__Problem description__.
Write out exactly the lines from the start of the entries through the one that contains "destruct (findById w", including both.

+ + + + + + +

(** ** Duplicate race countdowns *)

(** C9, as stated, fails: when the leader's request arrives twice, the second
    lobby countdown ends while the race countdown of the first is active, and
    a second race countdown is installed for the same game. *)
Lemma duplicate_race_counterexample :
  active_races "g" once_started = 1%nat /\
  active_races "g" twice_started = 2%nat.
Proof. split; vm_compute; reflexivity. Qed.

(** C9, amended: [startGameClock] keeps no record of running countdowns.
    Every call for a reachable game installs one more race countdown for that
    game, whatever is already active; a call for an unknown game installs
    none and changes nothing. *)
Theorem startGameClock_adds_timer now gid (w : World) :
  match findById w gid with
  | Some _ => active_races gid (startGameClock now gid w) = S (active_races gid w)
  | None => startGameClock now gid w = w
  end.
Proof.
  destruct (findById w gid) as [game|] eqn:Hgame.
  - rewrite (startGameClock_found now gid w game Hgame).
    unfold active_races. cbn [timers]. rewrite List.filter_app, length_app.
    simpl. rewrite String.eqb_refl. simpl. lia.
  - unfold startGameClock. now rewrite Hgame.
Qed.

(** ** Further properties of the [move] handler *)

Lemma for_room_true rid p : for_room rid p = true <-> pl_roomId p = rid.
Proof. unfold for_room. apply String.eqb_eq. Qed.

Lemma for_room_false rid p : for_room rid p = false <-> pl_roomId p <> rid.
Proof. unfold for_room. apply String.eqb_neq. Qed.

Lemma move_handler_other_room payload (rooms : gmap string Room) rid :
  rid <> pl_roomId payload ->
  rooms_after (move_handler payload rooms) !! rid = rooms !! rid.
Proof.
  intros Hne. unfold move_handler, GetGameDetail.
  destruct (rooms !! pl_roomId payload); simpl; [|reflexivity].
  now apply lookup_insert_ne.
Qed.

(** X1: a [move] action touches the addressed room only: every other room of
    the store is as it was, and no room is created or removed. *)
Theorem move_leaves_other_rooms payload (rooms : gmap string Room) rid :
  rid <> pl_roomId payload ->
  rooms_after (move_handler payload rooms) !! rid = rooms !! rid /\
  dom (rooms_after (move_handler payload rooms)) = dom rooms.
Proof.
  intros Hne. split; [now apply move_handler_other_room|].
  destruct (rooms !! pl_roomId payload) as [room|] eqn:Hroom.
  - rewrite (move_handler_rooms_after _ _ _ Hroom).
    apply dom_insert_lookup_L. rewrite Hroom. eauto.
  - now rewrite (move_handler_missing _ _ Hroom).
Qed.
Definition extract_is_oa (work : value) : result bool :=
  oa <- py_get work "open_access" ;;
  v <- py_get (py_or oa (VDict [])) "is_oa" ;;
  match v with
  | VBool b => Ok b
  | _ => Ok false
  end.

(** The loop body shared by [extract_topics] and [extract_keywords]: sort the
    entries by their [score] (0 when absent), highest first, keep the first
    [top_k] and collect the non-blank display names. *)
Definition top_display_names (entries : value) (top_k : nat) : result (list string) :=
  match entries with
  | VList l =>
      keys <- mapM (fun x => py_get_default x "score" (VInt 0)) l ;;
      ranked <- sorted_by_value_desc (combine keys l) ;;
      names <- mapM (fun t => py_get (py_or t (VDict [])) "display_name")
                    (firstn top_k ranked) ;;
      Ok (flat_map (fun n => match stripped_text n with
                             | Some s => [s]
                             | None => []
                             end) names)
  | _ => Ok []
  end.

Definition extract_topics (work : value) (top_k : nat) : result (list string) :=
  topics <- py_get work "topics" ;;
  top_display_names (py_or topics (VList [])) top_k.

Definition extract_keywords (work : value) (top_k : nat) : result (list string) :=
  kws <- py_get work "keywords" ;;
  top_display_names (py_or kws (VList [])) top_k.

(** One iteration of the loop of [extract_coauthors]: the name to append, if
    any. *)
Definition coauthor_name (self_author_id : string) (a : value) : result (option string) :=
  au <- py_get (py_or a (VDict [])) "author" ;;
  let au := py_or au (VDict []) in
  aid <- py_get au "id" ;;
  raw_name <- py_get au "display_name" ;;
  let is_self :=
    match aid with
    | VStr s => String.eqb (str_replace s "https://openalex.org/" "") self_author_id
    | _ => false
    end in
  if is_self then Ok None
  else match raw_name with
       | VStr n => if nonempty (str_strip n) then Ok (Some (normalize_person_name n))
                   else Ok None
       | _ => Ok None
       end.

Definition extract_coauthors (work : value) (self_author_id : string)
  : result (list string) :=
  auths <- py_get work "authorships" ;;
  match py_or auths (VList []) with
  | VList l =>
      names <- mapM (coauthor_name self_author_id) l ;;
      Ok (flat_map (fun o => match o with Some n => [n] | None => [] end) names)
  | _ => Ok []
  end.

(** *** normalize_work *)

(** [v.strip()] on a value that need not be text *)
Definition py_strip (v : value) : result string :=
  match v with
  | VStr s => Ok (str_strip s)
  | _ => Raise AttributeError
  end.

(** [s or dflt] on text *)
Definition str_or (s dflt : string) : string := if nonempty s then s else dflt.

(** [n or 0] on an optional int *)
Definition int_or_zero (n : option Z) : Z :=
  match n with
  | Some z => if z =? 0 then 0 else z
  | None => 0
  end.

Definition normalize_work (work : value) (self_author_id : string) : result paper :=
  t <- py_get work "title" ;;
  title <- py_strip (py_or t (VStr "")) ;;
  let title := str_or title "Untitled" in
  y <- py_get work "publication_year" ;;
  let year := _safe_int y in
  c <- py_get work "cited_by_count" ;;
  let cites := int_or_zero (_safe_int c) in
  ids <- py_get work "ids" ;;
  let ids := py_or ids (VDict []) in
  d <- py_get work "doi" ;;
  doi <- (if truthy d then Ok d else py_get ids "doi") ;;
  let doi :=
    match doi with
    | VStr s => Some (str_replace (str_strip s) "https://doi.org/" "")
    | _ => None
    end in
  oid <- py_get work "id" ;;
  let openalex_id :=
    match oid with
    | VStr s => Some (str_replace s "https://openalex.org/" "")
    | _ => None
    end in
  venue <- extract_venue work ;;
  url <- pick_best_url work ;;
  hal_url <- try_find_hal_url work ;;
  ty <- py_get work "type" ;;
  ty <- (if truthy ty then Ok ty
         else tc <- py_get work "type_crossref" ;; Ok (py_or tc (VStr ""))) ;;
  ty <- py_strip ty ;;
  is_oa <- extract_is_oa work ;;
  oa_status <- extract_oa_status work ;;
  fw <- py_get work "fwci" ;;
  cnp <- py_get work "citation_normalized_percentile" ;;
  cnp <- py_get (py_or cnp (VDict [])) "value" ;;
  topics <- extract_topics work 3 ;;
  keywords <- extract_keywords work 10 ;;
  coauthors <- extract_coauthors work self_author_id ;;
  Ok {| p_id := openalex_id;
        p_title := title;
        p_year := year;
        p_venue := venue;
        p_citations := cites;
        p_doi := doi;
        p_url := url;
        p_hal_url := hal_url;
        p_type := str_or ty "—";
        p_is_oa := is_oa;
        p_oa_status := oa_status;
        p_fwci := _safe_float fw;
        p_citation_norm_percentile := cnp;
        p_topics := topics;
        p_keywords := keywords;
        p_coauthors := coauthors;
        p_source := "OpenAlex" |}.
(** The toy's probabilities are rationals, rounded to the nearest multiple
    of the power of ten, a tie going to the even multiple. *)
Definition round_half_even (x : Q) : Z :=
  let n := Qnum x in
  let d := Z.pos (Qden x) in
  let q := n / d in
  let r := n mod d in
  if 2 * r <? d then q
  else if d <? 2 * r then q + 1
  else if Z.even q then q else q + 1.

Definition round_digits (x : Q) (ndigits : Z) : Q :=
  Qmake (round_half_even (x * inject_Z (10 ^ ndigits))) (Z.to_pos (10 ^ ndigits)).

Definition probabilities (label : outcome) : list Q :=
  match label with
  | Away => [ 624 # 1000; 25 # 100; 126 # 1000 ]
  | Draw => [ 3 # 10; 4 # 10; 3 # 10 ]
  | Home => [ 126 # 1000; 25 # 100; 624 # 1000 ]
  end%Q.

(** Modelled from the spec: [get_manager] of [src.utils.xgboost] is not
    among the sources. It resolves the manager of a team as of a date: the
    tenure rows of the team with "start_date <= date <= end_date or
    end_date is open". *)
Definition in_charge (team : Z) (day : date) (t : tenure) : bool :=
  (team_id t =? team) && (start_date t <=? day)
  && match end_date t with
     | Some last => day <=? last
     | None => true
     end.

#[export] Instance collaborators : Collaborators := {|
  feature_row := option Z * list Q;
  features := list Q;
  team_data := unit;
  classifier := outcome;
  probability := Q;
  get_manager_features := fun df => df;
  get_feature_data := fun _ => tt;
  get_features := fun row index _ _ _ =>
    (fixture_id row, [inject_Z (home_id row); inject_Z (away_id row)]);
  get_profit := fun _ pred actual _ => if bool_decide (pred = actual) then 1%Q else (-1)%Q;
  fetch_name := fun id => if id =? 1 then "Arsenal" else "Chelsea";
  get_manager := fun table team day =>
    filter (fun t => in_charge team day t = true) table;
  row_fixture_id := fst;
  columns := fun _ row => snd row;
  XGBClassifier_fit := fun _ _ y => most_frequent y;
  classifier_predict := fun model X => map (fun _ => model) X;
  predict_proba := fun model X => map (fun _ => probabilities model) X;
  round := round_digits;
  preprocess := fun X => X
|}.

(** Ten engineered rows; the first fixture was a draw, the others home
    wins. *)
Definition X10 : list feature_row :=
  map (fun i => (Some (100 + Z.of_nat i), [inject_Z 1; inject_Z 2])) (seq 0 10).

Definition y10 : list outcome := Draw :: replicate 9 Home.

Definition tenures : list tenure :=
  [ {| team_id := 1; manager := "Wenger"; start_date := 0; end_date := Some 700 |};
    {| team_id := 1; manager := "Emery"; start_date := 701; end_date := None |};
    {| team_id := 2; manager := "Sarri"; start_date := 650; end_date := None |} ].

Definition fixtures : list main_fixture :=
  [ {| mf_fixture_id := 101; mf_date := 690 |};
    {| mf_fixture_id := 205; mf_date := 720 |};
    {| mf_fixture_id := 203; mf_date := 720 |} ].

Definition old_record : historic_prediction :=
  {| hp_row := (Some 90, [inject_Z 2; inject_Z 1]);
     hp_pred := Away;
     hp_actual := Away;
     hp_model_id := "XGBClassifier_2019-01-01_1";
     hp_profit := 1%Q |}.

Definition store : db :=
  {| main_fixtures := fixtures;
     managers := tenures;
     historic_predictions := Some [old_record] |}.
(** [ExtractVideosFromHTML] on the parsed document. *)
Definition ExtractVideosFromHTML (doc : Document) (baseURL : string) : list Video :=
  let seen : gset string := ∅ in
  let '(og, seen) := extractOGVideos doc baseURL seen in
  let '(twitter, seen) := extractTwitterPlayer doc baseURL seen in
  let '(jsonld, seen) := extractJSONLDVideos doc baseURL seen in
  let '(embedded, seen) := extractEmbeddedVideos doc baseURL seen in
  let '(html5, seen) := extractHTML5Videos doc baseURL seen in
  (og ++ twitter ++ jsonld ++ embedded ++ html5)%list.

End Videos.

End Videos.
(** ** Video extractor: a sample page *)

Module VideoPages.
Import Models Dom Videos Pages.

(** Video files by extension. *)
Definition videoExt (url : string) : bool :=
  Go.Contains url ".mp4" || Go.Contains url ".webm".

(** No JSON-LD on the sample page. *)
Definition Unmarshal (text : string) : option (list (string * JSON)) := None.

(** A page that announces a video in its Open Graph data, embeds the same
    video and another one in the article, and has a [video] element whose
    [source] repeats its [src]. *)
Definition videoArticle : Document :=
  page
    [ Element "meta"
        [("property", "og:video"); ("content", "https://www.youtube.com/embed/abc")] [] ]
    [ Element "article" []
        [ Element "iframe" [("src", "https://www.youtube.com/embed/abc")] [];
          Element "iframe" [("src", "https://player.vimeo.com/video/1")] [];
          Element "video" [("src", "/media/clip.mp4")]
            [Element "source" [("src", "/media/clip.mp4")] []] ] ].

End VideoPages.
(** ** Cloud Run handler *)

Module Handler.
Import Models.

(** What the handler reads of a request: the method and
    [r.URL.Query().Get(name)]. *)
Record Request : Type := mkRequest {
  Method : string;
  Query : string -> string
}.

(** An error of the scraper: a [*models.CloudflareBlockError], or any other
    error with its message. *)
Inductive ScrapeFailure : Type :=
| Blocked (domain : string)
| Failed (message : string).

(** What [ScrapeSmartWithTimeout] returns, and how long it took. *)
Record Scraped : Type := mkScraped {
  outcome : Go.result ScrapeResponse ScrapeFailure;
  durationMs : Z
}.

(** The body written to the response. *)
Inductive Body : Type :=
| NoBody
| ErrorBody (message : string)
| BlockedBody (error provider domain : string) (metadata : Metadata)
| ResultBody (result : ScrapeResponse).

Record Response : Type := mkHTTP {
  status : Z;
  body : Body
}.

(** A call of the scraper: the URL and the timeout in milliseconds. *)
Record Call : Type := mkCall {
  callURL : string;
  callTimeoutMs : Z
}.

Definition StatusOK : Z := 200.
Definition StatusNoContent : Z := 204.
Definition StatusBadRequest : Z := 400.
Definition StatusUnauthorized : Z := 401.
Definition StatusMethodNotAllowed : Z := 405.
Definition StatusUnavailableForLegalReasons : Z := 451.
Definition StatusInternalServerError : Z := 500.
Definition StatusGatewayTimeout : Z := 504.

Definition quote : string := String (ascii_of_nat 34) EmptyString.

(** [s[:n]]. *)
Definition prefix (n : nat) (s : string) : string := String.substring 0 n s.

Section Handler.

(** The standard library with [strings.ReplaceAll], the environment
    ([os.Getenv]), the scraper, and the clock read after the scrape. *)
Variable L : Lib.GoLib.
Variable ReplaceAll : string -> string -> string -> string.
Variable Getenv : string -> string.
Variable ScrapeSmartWithTimeout : string -> Z -> Scraped.
Variable finishedAt : Z.

(** [loadKeysFromSecretManager]: not implemented, always an error. *)
Definition loadKeysFromSecretManager (secretName : string)
  : Go.result (list string) string :=
  Go.Err "Secret Manager integration not implemented - use SCRAPER_API_KEYS environment variable".

(** [loadAPIKeys]: the value it leaves in [h.apiKeys]. *)
Definition loadAPIKeys : list string :=
  let fromSecret :=
    if String.eqb (Getenv "SCRAPER_API_KEY_SECRET") "" then None
    else
      match loadKeysFromSecretManager (Getenv "SCRAPER_API_KEY_SECRET") with
      | Go.Ok keys => if 0 <? Z.of_nat (length keys) then Some keys else None
      | Go.Err _ => None
      end in
  match fromSecret with
  | Some keys => keys
  | None =>
      let keysStr := Getenv "SCRAPER_API_KEYS" in
      if String.eqb keysStr "" then []
      else
        flat_map
          (fun key =>
             let key := Lib.TrimSpace L key in
             if String.eqb key "" then [] else [key])
          (Engine.splitComma keysStr)
  end.

(** [validateAPIKey]; [subtle.ConstantTimeCompare] gives 1 exactly for
    equal byte strings. *)
Definition validateAPIKey (apiKeys : list string) (requestKey : string) : bool :=
  if Z.of_nat (length apiKeys) =? 0 then true
  else existsb (fun validKey => String.eqb requestKey validKey) apiKeys.

(** [sanitizeErrorMessage] for an error with the message [errorMsg]. *)
Definition sanitizeErrorMessage (errorMsg : string) : string :=
  let verboseErrors :=
    String.eqb (Getenv "VERBOSE_ERRORS") "true" || String.eqb (Getenv "DEBUG") "true" in
  if verboseErrors then
    if 500 <? Go.len errorMsg then (prefix 500 errorMsg ++ "...")%string
    else errorMsg
  else
    let errorMsg := ReplaceAll errorMsg "/app/" "" in
    let errorMsg := ReplaceAll errorMsg "/tmp/" "" in
    if Go.Contains errorMsg "context deadline exceeded" ||
       Go.Contains errorMsg "timeout"
    then "timeout: request took too long"
    else if Go.Contains errorMsg "HTTP 403" || Go.Contains errorMsg "403"
    then "access denied: site blocked the request"
    else if Go.Contains errorMsg "HTTP 404" || Go.Contains errorMsg "404"
    then "not found: URL does not exist"
    else if Go.Contains errorMsg "network" || Go.Contains errorMsg "connection"
    then "network error: could not connect to target site"
    else if Go.Contains errorMsg "all URLs failed" ||
            Go.Contains errorMsg "all alternate URLs"
    then "all scraping attempts failed"
    else if 200 <? Go.len errorMsg then (prefix 200 errorMsg ++ "...")%string
    else errorMsg.

(** The timeout of a request, from its [timeout] parameter. *)
Definition requestTimeoutMs (timeoutStr : string) : Z :=
  let timeoutMs := 300000 in
  let timeoutMs :=
    if String.eqb timeoutStr "" then timeoutMs
    else
      match Lib.Atoi timeoutStr with
      | Some parsedTimeout => parsedTimeout
      | None => timeoutMs
      end in
  let timeoutMs := if 240000 <? timeoutMs then 240000 else timeoutMs in
  if timeoutMs <? 1000 then 1000 else timeoutMs.

Definition errorResponse (statusCode : Z) (message : string) : Response :=
  mkHTTP statusCode (ErrorBody message).

(** [result.Metadata.URL = ...] and the two fields after it. *)
Definition withMetadata (result : ScrapeResponse) (metadata : Metadata)
  : ScrapeResponse :=
  mkResponse (Title result) (Description result) (Content result)
    (Images result) (Videos result) metadata (Author result)
    (PublishDate result) (Excerpt result) (ReadingTime result)
    (Language result) (TextLength result) (ResponseQuality result).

+ + + + + + +

__Response__.
(** ** Duplicate race countdowns *)

(** C9, as stated, fails: when the leader's request arrives twice, the second
    lobby countdown ends while the race countdown of the first is active, and
    a second race countdown is installed for the same game. *)
Lemma duplicate_race_counterexample :
  active_races "g" once_started = 1%nat /\
  active_races "g" twice_started = 2%nat.
Proof. split; vm_compute; reflexivity. Qed.

(** C9, amended: [startGameClock] keeps no record of running countdowns.
    Every call for a reachable game installs one more race countdown for that
    game, whatever is already active; a call for an unknown game installs
    none and changes nothing. *)
Theorem startGameClock_adds_timer now gid (w : World) :
  match findById w gid with
  | Some _ => active_races gid (startGameClock now gid w) = S (active_races gid w)
  | None => startGameClock now gid w = w
  end.
Proof.
  destruct (findById w gid) as [game|] eqn:Hgame.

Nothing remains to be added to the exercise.